■ **Source data**
++++++++++++++++++++
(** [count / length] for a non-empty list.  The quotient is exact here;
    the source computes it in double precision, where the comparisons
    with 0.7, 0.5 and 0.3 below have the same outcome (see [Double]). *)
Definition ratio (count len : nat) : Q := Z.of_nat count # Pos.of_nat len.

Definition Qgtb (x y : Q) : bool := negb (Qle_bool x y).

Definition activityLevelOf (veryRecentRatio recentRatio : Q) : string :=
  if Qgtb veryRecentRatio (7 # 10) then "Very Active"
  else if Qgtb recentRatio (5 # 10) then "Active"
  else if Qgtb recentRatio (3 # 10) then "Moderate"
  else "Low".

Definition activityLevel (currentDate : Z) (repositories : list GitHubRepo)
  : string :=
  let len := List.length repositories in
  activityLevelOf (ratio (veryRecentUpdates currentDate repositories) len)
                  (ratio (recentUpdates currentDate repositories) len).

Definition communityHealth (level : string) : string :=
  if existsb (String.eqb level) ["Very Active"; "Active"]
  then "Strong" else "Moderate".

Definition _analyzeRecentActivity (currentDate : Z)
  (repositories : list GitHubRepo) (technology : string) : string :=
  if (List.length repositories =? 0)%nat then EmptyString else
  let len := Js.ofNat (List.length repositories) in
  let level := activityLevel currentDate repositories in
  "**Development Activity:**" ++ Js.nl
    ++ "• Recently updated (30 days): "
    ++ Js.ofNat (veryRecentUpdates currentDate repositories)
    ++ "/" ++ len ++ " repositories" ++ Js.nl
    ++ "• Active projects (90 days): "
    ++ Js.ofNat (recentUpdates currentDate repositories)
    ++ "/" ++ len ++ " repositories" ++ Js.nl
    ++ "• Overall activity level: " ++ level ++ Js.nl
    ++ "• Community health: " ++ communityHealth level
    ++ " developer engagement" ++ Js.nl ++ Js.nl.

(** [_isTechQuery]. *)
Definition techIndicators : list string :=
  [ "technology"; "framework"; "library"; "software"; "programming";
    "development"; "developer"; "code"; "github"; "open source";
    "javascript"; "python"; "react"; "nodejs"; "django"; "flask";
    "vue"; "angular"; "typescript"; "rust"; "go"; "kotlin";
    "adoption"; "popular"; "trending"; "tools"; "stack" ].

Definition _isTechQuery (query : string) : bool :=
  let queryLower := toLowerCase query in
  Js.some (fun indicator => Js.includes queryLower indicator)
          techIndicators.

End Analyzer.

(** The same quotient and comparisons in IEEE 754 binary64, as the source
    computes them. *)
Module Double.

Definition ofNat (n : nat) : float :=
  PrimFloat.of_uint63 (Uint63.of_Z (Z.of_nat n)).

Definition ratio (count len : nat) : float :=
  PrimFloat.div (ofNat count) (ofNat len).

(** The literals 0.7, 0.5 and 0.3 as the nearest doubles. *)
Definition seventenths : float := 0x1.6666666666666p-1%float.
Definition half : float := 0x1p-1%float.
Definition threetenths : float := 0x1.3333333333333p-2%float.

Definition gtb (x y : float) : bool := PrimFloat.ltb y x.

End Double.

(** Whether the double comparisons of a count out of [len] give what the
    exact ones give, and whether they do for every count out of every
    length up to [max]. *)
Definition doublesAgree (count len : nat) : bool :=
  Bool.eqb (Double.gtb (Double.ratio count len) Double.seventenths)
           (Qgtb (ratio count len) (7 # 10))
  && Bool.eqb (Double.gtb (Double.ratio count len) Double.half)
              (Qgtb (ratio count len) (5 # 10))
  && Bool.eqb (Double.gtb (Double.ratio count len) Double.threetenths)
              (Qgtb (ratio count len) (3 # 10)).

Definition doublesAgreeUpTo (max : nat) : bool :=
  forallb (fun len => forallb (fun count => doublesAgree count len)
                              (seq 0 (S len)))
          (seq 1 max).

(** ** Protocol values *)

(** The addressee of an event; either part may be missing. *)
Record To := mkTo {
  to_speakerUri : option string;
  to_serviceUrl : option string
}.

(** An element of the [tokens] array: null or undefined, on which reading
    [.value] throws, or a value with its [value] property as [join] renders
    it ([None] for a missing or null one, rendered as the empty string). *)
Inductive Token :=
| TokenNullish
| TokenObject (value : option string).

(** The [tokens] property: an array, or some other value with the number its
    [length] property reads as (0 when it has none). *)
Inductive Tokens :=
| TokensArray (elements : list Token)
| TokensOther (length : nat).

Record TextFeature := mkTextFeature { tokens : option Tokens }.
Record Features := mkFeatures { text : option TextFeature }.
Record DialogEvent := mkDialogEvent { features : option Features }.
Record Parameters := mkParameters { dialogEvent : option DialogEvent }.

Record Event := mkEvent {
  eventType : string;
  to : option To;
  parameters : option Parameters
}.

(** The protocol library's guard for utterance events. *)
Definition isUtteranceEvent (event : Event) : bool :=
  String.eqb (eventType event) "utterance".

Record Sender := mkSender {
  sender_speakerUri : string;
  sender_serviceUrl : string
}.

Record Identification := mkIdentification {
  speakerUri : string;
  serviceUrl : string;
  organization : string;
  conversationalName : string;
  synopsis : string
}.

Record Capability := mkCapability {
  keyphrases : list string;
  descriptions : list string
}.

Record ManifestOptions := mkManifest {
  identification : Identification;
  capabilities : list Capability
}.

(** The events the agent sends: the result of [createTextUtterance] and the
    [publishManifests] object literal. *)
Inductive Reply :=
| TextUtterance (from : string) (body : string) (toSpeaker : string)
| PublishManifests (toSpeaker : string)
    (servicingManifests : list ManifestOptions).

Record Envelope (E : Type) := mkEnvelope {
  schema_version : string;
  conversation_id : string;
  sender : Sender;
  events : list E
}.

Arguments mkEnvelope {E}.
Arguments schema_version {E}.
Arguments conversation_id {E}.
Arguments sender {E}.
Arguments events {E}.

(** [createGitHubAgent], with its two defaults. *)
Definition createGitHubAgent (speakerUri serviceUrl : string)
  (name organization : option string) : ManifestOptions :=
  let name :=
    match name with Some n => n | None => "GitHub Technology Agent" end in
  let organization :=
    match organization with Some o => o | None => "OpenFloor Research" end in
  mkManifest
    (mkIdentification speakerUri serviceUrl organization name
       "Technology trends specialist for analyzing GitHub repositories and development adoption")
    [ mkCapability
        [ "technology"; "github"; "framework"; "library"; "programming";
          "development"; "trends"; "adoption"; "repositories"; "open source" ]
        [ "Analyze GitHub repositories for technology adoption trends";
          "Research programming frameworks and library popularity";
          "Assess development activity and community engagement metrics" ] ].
++++++++++++++++++++
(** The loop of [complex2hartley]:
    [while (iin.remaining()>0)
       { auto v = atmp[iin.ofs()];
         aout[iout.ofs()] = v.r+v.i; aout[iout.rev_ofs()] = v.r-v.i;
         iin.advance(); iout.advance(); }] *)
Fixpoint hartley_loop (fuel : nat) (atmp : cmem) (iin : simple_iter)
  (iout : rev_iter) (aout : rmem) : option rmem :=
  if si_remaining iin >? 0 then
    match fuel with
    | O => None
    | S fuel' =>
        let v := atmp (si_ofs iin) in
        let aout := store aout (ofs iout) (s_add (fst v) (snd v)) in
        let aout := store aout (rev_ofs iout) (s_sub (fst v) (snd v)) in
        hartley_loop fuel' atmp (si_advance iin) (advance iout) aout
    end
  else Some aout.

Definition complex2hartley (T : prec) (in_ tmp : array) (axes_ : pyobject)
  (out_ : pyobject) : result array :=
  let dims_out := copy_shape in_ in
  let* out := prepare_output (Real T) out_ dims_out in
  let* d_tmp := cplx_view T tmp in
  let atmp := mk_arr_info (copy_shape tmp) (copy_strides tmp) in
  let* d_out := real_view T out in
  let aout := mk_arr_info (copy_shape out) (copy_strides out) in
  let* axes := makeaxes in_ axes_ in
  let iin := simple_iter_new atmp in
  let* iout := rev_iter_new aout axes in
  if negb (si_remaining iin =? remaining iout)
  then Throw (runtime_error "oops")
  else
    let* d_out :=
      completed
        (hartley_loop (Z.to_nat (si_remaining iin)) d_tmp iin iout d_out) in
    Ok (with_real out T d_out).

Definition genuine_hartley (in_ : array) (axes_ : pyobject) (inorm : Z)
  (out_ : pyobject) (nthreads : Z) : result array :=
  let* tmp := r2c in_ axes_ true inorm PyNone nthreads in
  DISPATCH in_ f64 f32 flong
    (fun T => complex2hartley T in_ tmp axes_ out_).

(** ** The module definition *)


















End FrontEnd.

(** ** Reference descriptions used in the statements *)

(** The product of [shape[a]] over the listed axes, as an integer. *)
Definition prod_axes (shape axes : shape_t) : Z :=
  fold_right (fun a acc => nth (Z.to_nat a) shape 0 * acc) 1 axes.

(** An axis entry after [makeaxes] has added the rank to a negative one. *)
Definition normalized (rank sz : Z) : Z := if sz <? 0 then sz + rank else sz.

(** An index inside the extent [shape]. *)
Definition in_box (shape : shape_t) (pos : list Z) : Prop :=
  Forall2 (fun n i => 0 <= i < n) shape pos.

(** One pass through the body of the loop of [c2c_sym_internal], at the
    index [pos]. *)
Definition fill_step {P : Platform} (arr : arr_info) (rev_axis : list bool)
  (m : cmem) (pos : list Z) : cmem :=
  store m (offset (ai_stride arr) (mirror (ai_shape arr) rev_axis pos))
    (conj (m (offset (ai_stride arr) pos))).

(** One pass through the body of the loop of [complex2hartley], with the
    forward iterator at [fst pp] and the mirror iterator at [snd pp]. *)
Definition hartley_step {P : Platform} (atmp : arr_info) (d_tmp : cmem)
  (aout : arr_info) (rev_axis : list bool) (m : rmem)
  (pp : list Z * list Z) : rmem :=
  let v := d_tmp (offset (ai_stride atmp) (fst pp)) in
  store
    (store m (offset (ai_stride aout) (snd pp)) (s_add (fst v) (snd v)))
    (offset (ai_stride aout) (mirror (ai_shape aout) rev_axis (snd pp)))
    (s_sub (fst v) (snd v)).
++++++++++++++++++++
In the data above, start at the line that has "(** [count /", stop after the line that has "Definition ratio (count len : nat) : Q", and print every line in between exactly as it stands.

(** [count / length] for a non-empty list.  The quotient is exact here;
    the source computes it in double precision, where the comparisons
    with 0.7, 0.5 and 0.3 below have the same outcome (see [Double]). *)
Definition ratio (count len : nat) : Q := Z.of_nat count # Pos.of_nat len.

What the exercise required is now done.